(Saved entries)
##############################

Lemma splice_nil {A} (a : nat) (dst : list A) : splice a [] dst = dst.
Proof. unfold splice. simpl. by rewrite Nat.add_0_r, take_drop. Qed.

Lemma slice_0 {A} (a : nat) (l : list A) : slice a 0 l = [].
Proof. done. Qed.

Lemma copy_loop (m a : nat) s n q (half : nat) xn xq :
  nodes s !! n = Some xn → nodes s !! q = Some xq → n ≠ q →
  (half + a + m ≤ length (keys xq))%nat → (half + a + m ≤ length (rids xq))%nat →
  (a + m ≤ length (keys xn))%nat → (a + m ≤ length (rids xn))%nat →
  st_iter (copy_pairs n q (Z.of_nat half)) (Z.of_nat <$> seq a m) s
  = (Ok tt, set_nodes (<[n := set_arrays (splice a (slice (half + a) m (keys xq)) (keys xn))
                                (splice a (slice (half + a) m (rids xq)) (rids xn)) xn]> (nodes s)) s).
Proof.
  revert a s xn. induction m as [|m IH]; intros a s xn Hn Hq Hne H1 H2 H3 H4; simpl.
  - rewrite !slice_0, !splice_nil. unfold st_ret. rewrite insert_id; [by destruct s|]. rewrite Hn. by destruct xn.
  - destruct (lookup_lt_is_Some_2 (keys xq) (half + a)) as [k Hk]; [lia|].
    destruct (lookup_lt_is_Some_2 (rids xq) (half + a)) as [r Hr]; [lia|].
    mstep (copy_pairs_run s n q half a xn xq k r Hn Hq Hne Hk Hr ltac:(lia) ltac:(lia)).
    set (x1 := set_arrays (<[a := k]> (keys xn)) (<[a := r]> (rids xn)) xn).
    rewrite (IH (S a) (set_nodes (<[n := x1]> (nodes s)) s) x1); simpl;
      rewrite ?length_insert; try lia; [| apply lookup_insert_eq | by rewrite lookup_insert_ne].
    rewrite insert_insert_eq, set_nodes_twice. do 3 f_equal. unfold set_arrays, x1. simpl.
    rewrite Nat.add_succ_r, !splice_step by (done || lia). done.
Qed.

(** Look a page up behind other stores. *)
Ltac page_lookup :=
  simpl; repeat first [rewrite lookup_insert_eq | rewrite lookup_insert_ne by (done || congruence)]; try done.

(** The new node takes the upper half of a full node's pairs. *)
Definition upper_half (x xn : IxNode) : IxNode :=
  let half := Z.to_nat (num_key x `quot` 2) in
  let m := Z.to_nat (num_key x - num_key x `quot` 2) in
  set_arrays (splice 0 (slice half m (keys x)) (keys xn)) (splice 0 (slice half m (rids x)) (rids xn))
    (SetParentPageNo (parent x) (SetSize (num_key x - num_key x `quot` 2) (set_leaf (is_leaf x) xn))).

Lemma half_bounds n : 0 ≤ n → 0 ≤ n `quot` 2 ≤ n.
Proof. intros. rewrite Z.quot_div_nonneg by lia. split; [apply Z.div_pos; lia|]. apply Z.div_le_upper_bound; lia. Qed.

Lemma evenlyDistributePairs_run s n q xn x :
  nodes s !! n = Some xn → nodes s !! q = Some x → n ≠ q → 0 ≤ num_key x →
  (Z.to_nat (num_key x) ≤ length (keys x))%nat → (Z.to_nat (num_key x) ≤ length (rids x))%nat →
  (Z.to_nat (num_key x) ≤ length (keys xn))%nat → (Z.to_nat (num_key x) ≤ length (rids xn))%nat →
  evenlyDistributePairs n q s
  = (Ok tt, set_nodes (<[n := upper_half x xn]> (<[q := SetSize (num_key x `quot` 2) x]> (nodes s))) s).
Proof.
  intros Hn Hq Hne Hsz H1 H2 H3 H4. pose proof (half_bounds _ Hsz) as Hh. unfold evenlyDistributePairs.
  mstep (read_node_run q num_key s x Hq). mstep (read_node_run q is_leaf s x Hq).
  mstep (upd_node_run n (set_leaf (is_leaf x)) s xn Hn).
  set (x1 := set_leaf (is_leaf x) xn). set (s1 := set_nodes (<[n := x1]> (nodes s)) s).
  assert (Hn1 : nodes s1 !! n = Some x1) by page_lookup.
  mstep (upd_node_run n (SetSize (num_key x - num_key x `quot` 2)) s1 x1 Hn1).
  set (x2 := SetSize (num_key x - num_key x `quot` 2) x1). set (s2 := set_nodes (<[n := x2]> (nodes s1)) s1).
  assert (Hq2 : nodes s2 !! q = Some x) by page_lookup.
  mstep (upd_node_run q (SetSize (num_key x `quot` 2)) s2 x Hq2).
  set (xq := SetSize (num_key x `quot` 2) x). set (s3 := set_nodes (<[q := xq]> (nodes s2)) s2).
  assert (Hq3 : nodes s3 !! q = Some xq) by page_lookup.
  mstep (read_node_run q parent s3 xq Hq3). assert (Hn3 : nodes s3 !! n = Some x2) by page_lookup.
  mstep (upd_node_run n (SetParentPageNo (parent xq)) s3 x2 Hn3).
  set (x3 := SetParentPageNo (parent xq) x2). set (s4 := set_nodes (<[n := x3]> (nodes s3)) s3).
  assert (Hn4 : nodes s4 !! n = Some x3) by page_lookup. assert (Hq4 : nodes s4 !! q = Some xq) by page_lookup.
  mstep (read_node_run n num_key s4 x3 Hn4). change (num_key x3) with (num_key x - num_key x `quot` 2).
  unfold zseq. rewrite <- (Z2Nat.id (num_key x `quot` 2)) at 1 by lia.
  rewrite (copy_loop _ 0 s4 n q _ x3 xq Hn4 Hq4 Hne); simpl; try lia.
  rewrite Nat.add_0_r. unfold s4, s3, s2, s1. rewrite !set_nodes_twice. cbn [nodes set_nodes].
  rewrite (insert_insert_eq _ n), (insert_insert_ne _ q n), !insert_insert_eq by done. rewrite (insert_insert_ne _ q n), !insert_insert_eq by done. done.
Qed.

(** ** Parents and links *)

Definition adopt (node : Z) (ps : list Z) (ns ns' : gmap Z IxNode) : Prop :=
  ∀ p, ns' !! p = if decide (p ∈ ps) then SetParentPageNo node <$> ns !! p else ns !! p.

Lemma maintain_child_run s node y (i : nat) r yc :
  nodes s !! node = Some y → is_leaf y = false → rids y !! i = Some r → nodes s !! rid_page_no r = Some yc →
  ∃ m, maintain_child node (Z.of_nat i) s
       = (Ok tt, set_pinmap m (set_nodes (<[rid_page_no r := SetParentPageNo node yc]> (nodes s)) s)).
Proof.
  intros Hy Hl Hr Hc. unfold maintain_child. mstep (read_node_run node is_leaf s y Hy). rewrite Hl. simpl.
  mstep (on_ValueAt s node y Hy i r Hr). destruct (FetchNode_run (rid_page_no r) s yc Hc) as [m1 H1]. mstep H1.
  mstep (upd_node_run (rid_page_no r) (SetParentPageNo node) (set_pinmap m1 s) yc Hc).
  edestruct (UnpinPage_run (rid_page_no r) true) as (b & m2 & H2). mstep H2. by exists m2.
Qed.

Lemma maintain_children s node y (a : nat) rs :
  nodes s !! node = Some y → is_leaf y = false →
  (∀ j r, rs !! j = Some r → rids y !! (a + j)%nat = Some r ∧ rid_page_no r ≠ node ∧ is_Some (nodes s !! rid_page_no r)) →
  ∃ s', st_iter (maintain_child node) (Z.of_nat <$> seq a (length rs)) s = (Ok tt, s') ∧
    file_hdr s' = file_hdr s ∧ next_page s' = next_page s ∧ adopt node (rid_page_no <$> rs) (nodes s) (nodes s').
Proof.
  intros Hy Hl. revert a s Hy. induction rs as [|r rs IH]; intros a s Hy H; simpl.
  - by exists s.
  - destruct (H O r eq_refl) as (Hr & Hne & [yc Hyc]). rewrite Nat.add_0_r in Hr.
    destruct (maintain_child_run s node y a r yc Hy Hl Hr Hyc) as [m Hm]. mstep Hm.
    destruct (IH (S a) (set_pinmap m (set_nodes (<[rid_page_no r := SetParentPageNo node yc]> (nodes s)) s)))
      as (s' & H1 & H2 & H3 & H4).
    { page_lookup. }
    { intros j r' Hj. destruct (H (S j) r' Hj) as (E1 & E2 & E3). split; [by rewrite Nat.add_succ_l, <- Nat.add_succ_r|].
      split; [done|]. simpl. apply lookup_insert_is_Some'. by right. }
    exists s'. split_and!; try done. intros p. rewrite (H4 p). simpl.
    destruct (decide (p = rid_page_no r)) as [->|Hp].
    + rewrite lookup_insert_eq, Hyc. rewrite (decide_True (P := rid_page_no r ∈ rid_page_no r :: _)) by (by left).
      by destruct (decide _).
    + rewrite lookup_insert_ne by done. destruct (decide (p ∈ rid_page_no <$> rs)) as [Hin|Hin].
      * by rewrite decide_True by (by right).
      * rewrite decide_False; [done|]. by intros [?|?]%elem_of_cons.
Qed.

Lemma insertLeaf_run s q n xq xn y :
  nodes s !! q = Some xq → nodes s !! n = Some xn → q ≠ n → next_leaf xq ≠ INVALID_PAGE_ID →
  nodes s !! next_leaf xq = Some y → next_leaf xq ≠ q → next_leaf xq ≠ n →
  ∃ m, insertLeaf q n true s = (Ok tt, set_pinmap m (set_nodes
    (<[next_leaf xq := SetPrevLeaf n y]> (<[q := SetNextLeaf n xq]>
      (<[n := SetPrevLeaf q (SetNextLeaf (next_leaf xq) xn)]> (nodes s)))) s)).
Proof.
  intros Hq Hn Hne Hinv Hy Hyq Hyn. unfold insertLeaf.
  mstep (read_node_run q next_leaf s xq Hq). mstep (upd_node_run n (SetNextLeaf (next_leaf xq)) s xn Hn).
  set (x1 := SetNextLeaf (next_leaf xq) xn). set (s1 := set_nodes (<[n := x1]> (nodes s)) s).
  assert (Hn1 : nodes s1 !! n = Some x1) by page_lookup.
  set (x2 := SetPrevLeaf q x1). set (s2 := set_nodes (<[n := x2]> (nodes s1)) s1).
  assert (Hq2 : nodes s2 !! q = Some xq) by page_lookup.
  set (s3 := set_nodes (<[q := SetNextLeaf n xq]> (nodes s2)) s2).
  assert (H3 : (upd_node n (SetPrevLeaf q) ;; upd_node q (SetNextLeaf n)) s1 = (Ok tt, s3)).
  { mstep (upd_node_run n (SetPrevLeaf q) s1 x1 Hn1). apply (upd_node_run q (SetNextLeaf n) s2 xq Hq2). }
  mstep H3. assert (Hn3 : nodes s3 !! n = Some x2) by page_lookup.
  mstep (read_node_run n next_leaf s3 x2 Hn3). change (next_leaf x2) with (next_leaf xq).
  rewrite (proj2 (Z.eqb_neq _ _) Hinv). simpl.
  assert (Hy3 : nodes s3 !! next_leaf xq = Some y) by page_lookup.
  destruct (FetchNode_run _ s3 y Hy3) as [m1 H1]. mstep H1.
  mstep (upd_node_run (next_leaf xq) (SetPrevLeaf n) (set_pinmap m1 s3) y Hy3).
  edestruct (UnpinPage_run (next_leaf xq) true) as (b & m2 & H2). mstep H2. exists m2. unfold st_ret. f_equal.
  unfold s3, s2, s1. simpl. unfold set_nodes, set_pinmap. simpl. by rewrite insert_insert_eq.
Qed.

(** ** Split *)

Definition half_of (x : IxNode) : nat := Z.to_nat (num_key x `quot` 2).
Lemma ix_header_roundtrip_witness :
  ∃ d2, new_IxIndexHandle 3 disk2 = (Ok (3, make_ix_hdr TYPE_INT 4), d2) ∧
    next_page_no d2 3 = wrap32 (next_page_no disk2 3 + 1).
Proof.
  destruct (ix_header_roundtrip disk1 disk2 3 (make_ix_hdr TYPE_INT 4)) as (r & d2 & H & [[-> Hn]| ->]);
    [| | | | |by exists d2|by vm_compute in H].
  - apply ix_disk1_inv.
  - split; [by eexists|]. unfold page_no_ok. simpl. unfold IX_FILE_HDR_PAGE. lia.
  - by vm_compute.
  - split; by vm_compute.
  - by vm_compute.
Defined.

End IxFileRuns.
Section Hit.
Context (c : bool) (s : IxState) (G : gmap Z info) (TI : tree_inv c s G).
Context (q : Z) (gq : info) (x x' : IxNode) (f : key).
Context (HG : G !! q = Some gq) (Hx : nodes s !! q = Some x) (Hq : ht gq = O).
Context (Hn' : node_ok fh ok x') (Hlen' : length (keys x') = length (keys x)) (Hnum' : num_key x' = num_key x - 1).
Context (Hsub : ∀ c, c ∈ live_keys x' → c ∈ live_keys x).
Context (Hleaf' : is_leaf x' = is_leaf x) (Hpar' : parent x' = parent x) (Hnext' : next_leaf x' = next_leaf x).
Context (Hf : live_keys x' !! O = Some f).
Context (t : IxState) (Et : t = set_nodes (<[q := x']> (nodes s)) t) (Eh : file_hdr t = file_hdr s)
  (En : next_page t = next_page s) (Hpt : pins_ok t).
Context (gr : info) (HGr : G !! root_page (file_hdr s) = Some gr).

(** What the leaf's removal and the walk to the root leave behind, for some
    separator [old] that was replaced. *)
Definition settled old t' : Prop :=
  ok old ∧ cmp old f ≤ 0 ∧ (∀ l, lo gq = Some l → l = old) ∧
  (∀ p g, G !! p = Some g → lo g = Some old → within fh g f ∧ (ht g = O → p = q)) ∧
  stage s G q x' old f (ht gr) t'.

Lemma t_stage old : stage s G q x' old f 0 t.
Proof using Et Eh En Hpt.
  split_and!; try done. intros p. rewrite level_0, Et. simpl. destruct (decide (p = q)) as [->|Hne].
  - by rewrite lookup_insert_eq.
  - by rewrite lookup_insert_ne.
Qed.

Lemma f_within : ok f ∧ within fh gq f.
Proof using TI HG Hx Hn' Hsub Hf.
  split; [by apply (live_ok fh ok x' O)|]. pose proof (po_within _ _ _ _ _ _ _ _ _ (page_at fh ok _ _ s G TI q gq x HG Hx)) as W.
  rewrite Forall_forall in W. apply W, Hsub. by eapply list_elem_of_lookup_2.
Qed.

Lemma root_settled : q = root_page (file_hdr s) → settled f t.
Proof using All.
  intros Hr. destruct f_within as [Hok _]. destruct (ti_root _ _ _ _ _ _ TI) as (gr' & _ & HGr' & _ & _ & L1 & _ & Hmax).
  assert (gr' = gr) as -> by congruence. assert (gq = gr) as E by (subst q; congruence).
  assert (Hall : ∀ p g, G !! p = Some g → g = gr).
  { intros p g Hp. destruct (Hmax p g Hp) as [Hle Heq]. rewrite Heq in Hp by (rewrite <- E in *; lia). congruence. }
  split_and!; [done|by rewrite (cmp_refl (ok := ok))|by rewrite E, L1| |].
  - intros p g Hp Hl. rewrite (Hall p g Hp) in Hl. congruence.
  - rewrite <- E, Hq. apply t_stage.
Qed.

Lemma leaf_settled fuel : q ≠ root_page (file_hdr s) → (ht gr < fuel)%nat →
  ∃ old t', maintain_parent fuel q t = (Ok tt, t') ∧ settled old t'.
Proof using All.
  intros Hne Hfuel. destruct f_within as [Hok Hw].
  destruct (parent_at fh ok _ _ s G TI eq_refl q gq HG Hne) as (pp & gp & y & i & r & l & xp & _ & _ & _ & _ & _ & _ & Hl & _).
  destruct (lower_within fh ok _ _ s G TI eq_refl q gq l HG Hl) as [Hlok Hlw].
  assert (Hat : ∀ p g, G !! p = Some g → lo g = Some l → within fh g f ∧ (ht g = O → p = q)).
  { intros p g Hp Hlo. split; [by apply (first_leaf_within fh ok _ _ s G TI eq_refl q gq l f HG Hq Hl Hok Hw p g)|].
    intros Hz. apply (lower_unique fh ok _ _ s G TI eq_refl p g q gq l); congruence. }
  assert (Hle : cmp l f ≤ 0) by (by apply (proj1 Hw)).
  assert (Hlo : ∀ l', lo gq = Some l' → l' = l) by (intros; congruence).
  exists l. destruct (maintain_parent_run fh ok _ s G TI eq_refl q gq x x' l f HG Hx Hq Hn' Hlen' ltac:(lia) Hsub Hleaf' Hpar' Hnext'
    Hf Hlok Hle Hlo Hat Hlen Hl Hlw fuel q gq gr t HGr HG ltac:(by left) Hlw ltac:(lia)) as (t' & Hrun & Hst).
  - rewrite Hq. apply t_stage.
  - exists t'. by split_and!.
Qed.

Lemma coalesce_run fuel : enough s q x → (ht gr < fuel)%nat →
  ∃ old t', CoalesceOrRedistribute fuel q t = (Ok false, t') ∧ settled old t'.
Proof using All.
  intros Hen Hfuel. destruct fuel as [|fuel]; [lia|].
  assert (Hxt : nodes t !! q = Some x') by (rewrite Et; simpl; apply lookup_insert_eq).
  pose proof (page_at fh ok _ _ s G TI q gq x HG Hx) as PO.
  cbn [CoalesceOrRedistribute]. mstep (read_node_run _ IsRootPage t x' Hxt).
  assert (IsRootPage x' = IsRootPage x) as -> by (unfold IsRootPage; by rewrite Hpar').
  rewrite (IsRootPage_iff c s G q gq x TI HG Hx). unfold enough in Hen.
  destruct (decide (q = root_page (file_hdr s))) as [Hr|Hr].
  - rewrite bool_decide_eq_true_2 by done. exists f, t. split; [|by apply root_settled].
    unfold AdjustRoot. mstep (read_node_run _ is_leaf t x' Hxt). mstep (read_node_run _ num_key t x' Hxt).
    rewrite Hleaf', (po_leaf _ _ _ _ _ _ _ _ _ PO), Hq. simpl. by rewrite (proj2 (Z.eqb_neq _ _)) by lia.
  - rewrite bool_decide_eq_false_2 by done. mstep (read_node_run _ num_key t x' Hxt). unfold st_bind at 1, gets.
    rewrite Eh, (proj2 (Z.leb_le _ _)) by lia. destruct (leaf_settled (S fuel) Hr Hfuel) as (old & t' & Hrun & Hst).
    exists old, t'. split; [|done]. by mstep Hrun.
Qed.

End Hit.
Lemma both_range i k : both_keys !! i = Some k → ok k ∧ cmp a k ≤ 0 ∧ ∀ w, hi gr = Some w → cmp k w < 0.
Proof using TI SB KO.
  destruct sib_pages as (_ & PL & PR). destruct sib_keys as (Oa & Ou & Hau). destruct (SB).
  destruct (lower_within r gr u sb_Gr0 sb_lor0) as [_ [_ Hu]]. pose proof (po_bounds _ _ _ _ _ _ _ _ _ PR) as [_ B].
  intros [Hk|[_ Hk]]%lookup_app_Some.
  - pose proof (live_ok fh ok xl i k (po_node _ _ _ _ _ _ _ _ _ PL) Hk) as Hok.
    destruct (Forall_lookup_1 _ _ _ _ (po_within _ _ _ _ _ _ _ _ _ PL) Hk) as [W1 W2]. split_and!; [done|by apply W1|].
    intros w Hw. specialize (W2 u sb_hil0). apply (cmp_lt_le_trans (ok := ok) k u w); auto. specialize (Hu w Hw). lia.
  - pose proof (live_ok fh ok xr _ k (po_node _ _ _ _ _ _ _ _ _ PR) Hk) as Hok.
    destruct (Forall_lookup_1 _ _ _ _ (po_within _ _ _ _ _ _ _ _ _ PR) Hk) as [W1 W2]. split_and!; [done| |by apply W2].
    specialize (W1 u sb_lor0). apply (ko_trans a u k); auto. lia.
Qed.

Lemma both_sorted : StronglySorted (λ a b, cmp a b < 0) both_keys.
Proof using TI SB KO.
  destruct sib_pages as (_ & PL & PR). destruct sib_keys as (_ & Ou & _). unfold both_keys. apply StronglySorted_app.
  split_and!; [|apply PL|apply PR]. intros k1 k2 H1 H2. apply list_elem_of_lookup in H1 as [i1 H1], H2 as [i2 H2].
  destruct (SB). destruct (Forall_lookup_1 _ _ _ _ (po_within _ _ _ _ _ _ _ _ _ PL) H1) as [_ W1].
  destruct (Forall_lookup_1 _ _ _ _ (po_within _ _ _ _ _ _ _ _ _ PR) H2) as [W2 _].
  apply (cmp_lt_le_trans (ok := ok) k1 u k2); [|done| |by apply W1|by apply W2].
  - by apply (live_ok fh ok xl i1 k1 (po_node _ _ _ _ _ _ _ _ _ PL)).
  - by apply (live_ok fh ok xr i2 k2 (po_node _ _ _ _ _ _ _ _ _ PR)).
Qed.

(** A page that holds a stretch of them. *)
Lemma stretch_node i n x :
  live_keys x = take n (drop i both_keys) → 0 ≤ num_key x ≤ Z.of_nat (length (keys x)) → length (rids x) = length (keys x) →
  node_ok fh ok x.
Proof using TI SB KO.
  intros L Hn Hr. split; try done; rewrite L.
  - apply Forall_take, Forall_drop, Forall_lookup. intros i' k Hk. by apply (both_range i').
  - apply sorted_of_lookup. intros i1 i2 k1 k2 Hlt H1 H2. apply lookup_take_Some in H1 as [H1 _], H2 as [H2 _].
    rewrite lookup_drop in H1, H2. apply (sorted_lookup (λ a b, cmp a b < 0) both_keys (i + i1) (i + i2)); [apply both_sorted|done|done|lia].
Qed.

(** ** What stays *)

Context (ns' : gmap Z IxNode) (G' : gmap Z info).
Context (Hother : ∀ p x, p ≠ l → p ≠ r → p ≠ pp → nodes s !! p = Some x →
  ∃ x', ns' !! p = Some x' ∧ same_node x x' ∧ parent x' = parent x).
Context (Hppar : ∃ y', ns' !! pp = Some y' ∧ parent y' = parent y).
Context (HGother : ∀ p, p ≠ l → p ≠ r → G' !! p = G !! p).
Context (HGl : ∃ g', G' !! l = Some g' ∧ ht g' = O ∧ lo g' = lo gl).

(** A child of another page is neither of the two leaves. *)
Lemma other_child p g x i c gc xc :
  p ≠ pp → page_ok fh ok loose (nodes s) G no_full p g x → ht g ≠ O → live_rids x !! i = Some c →
  G !! rid_page_no c = Some gc → nodes s !! rid_page_no c = Some xc → parent xc = p → rid_page_no c ≠ l ∧ rid_page_no c ≠ r.
Proof using SB. intros Hp PO Hh Hc HGc Hxc Hpar. destruct (SB). split; intros E; rewrite E in Hxc; congruence. Qed.

Lemma other_page_ok p g x :
  p ≠ l → p ≠ r → p ≠ pp → G !! p = Some g → nodes s !! p = Some x →
  ∃ x', ns' !! p = Some x' ∧ page_ok fh ok loose ns' G' no_full p g x'.
Proof using All.
  intros Hl Hr Hp HG Hx. destruct (Hother p x Hl Hr Hp Hx) as (x' & Hx' & Hs & Hpar). exists x'. split; [done|].
  pose proof (page_at p g x HG Hx) as PO. destruct (live_same x x' Hs) as (L1 & L2 & _).
  pose proof (node_ok_same fh ok x x' Hs (po_node _ _ _ _ _ _ _ _ _ PO)) as Hn. destruct Hs as (E1 & E2 & E3 & E4 & E5).
  destruct (PO) as [P1 P2 P3 P4 P5 P6 P7 P8 P9 P10 P11]. split; rewrite ?E1, ?E2, ?E4, ?L1, ?L2; try done.
  - intros Hh. specialize (P8 Hh). unfold next_ok in *. rewrite E3. destruct (hi g) as [w|] eqn:Ew; [|done].
    destruct P8 as (gn & HGn & Hhn & Hln). destruct (decide (next_leaf x = l)) as [E|Hnl].
    + destruct HGl as (g' & HG' & Hh' & Hlo'). exists g'. rewrite E in HGn |- *. split_and!; try done. rewrite Hlo', <- Hln.
      destruct (SB). congruence.
    + exists gn. split_and!; try done. rewrite HGother; [done|done|]. intros E. apply Hl. apply (sib_before p g HG Hh).
      destruct (SB). rewrite E in HGn. congruence.
  - intros Hh i c Hc. destruct (P10 Hh i c Hc) as (gc & xc & HGc & Hxc & Hpc & Hhc & Hlo & Hhi).
    destruct (other_child p g x i c gc xc Hp PO Hh Hc HGc Hxc Hpc) as [Nl Nr].
    assert (Hkid : ∃ xc', ns' !! rid_page_no c = Some xc' ∧ parent xc' = parent xc).
    { destruct (decide (rid_page_no c = pp)) as [E|E].
      - rewrite E in Hxc |- *. destruct (SB). by assert (xc = y) as -> by congruence.
      - destruct (Hother _ xc Nl Nr E Hxc) as (xc' & Hxc' & _ & Hpc'). by exists xc'. }
    destruct Hkid as (xc' & Hxc' & Hpc'). exists gc, xc'.
    split_and!; [by rewrite HGother|done|congruence|done| |]; unfold child_lo, child_hi in *; by rewrite L1.
Qed.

##############################

§ Activity:
Copy out each line of the data above, exactly, if it lies between the line holding "intros L Hn Hr. split; try done; rewrite L." and the line holding "Context (Hother : ∀", inclusive; copy no other line.

§ Answer space:
  intros L Hn Hr. split; try done; rewrite L.
  - apply Forall_take, Forall_drop, Forall_lookup. intros i' k Hk. by apply (both_range i').
  - apply sorted_of_lookup. intros i1 i2 k1 k2 Hlt H1 H2. apply lookup_take_Some in H1 as [H1 _], H2 as [H2 _].
    rewrite lookup_drop in H1, H2. apply (sorted_lookup (λ a b, cmp a b < 0) both_keys (i + i1) (i + i2)); [apply both_sorted|done|done|lia].
Qed.

(** ** What stays *)

Context (ns' : gmap Z IxNode) (G' : gmap Z info).
Context (Hother : ∀ p x, p ≠ l → p ≠ r → p ≠ pp → nodes s !! p = Some x →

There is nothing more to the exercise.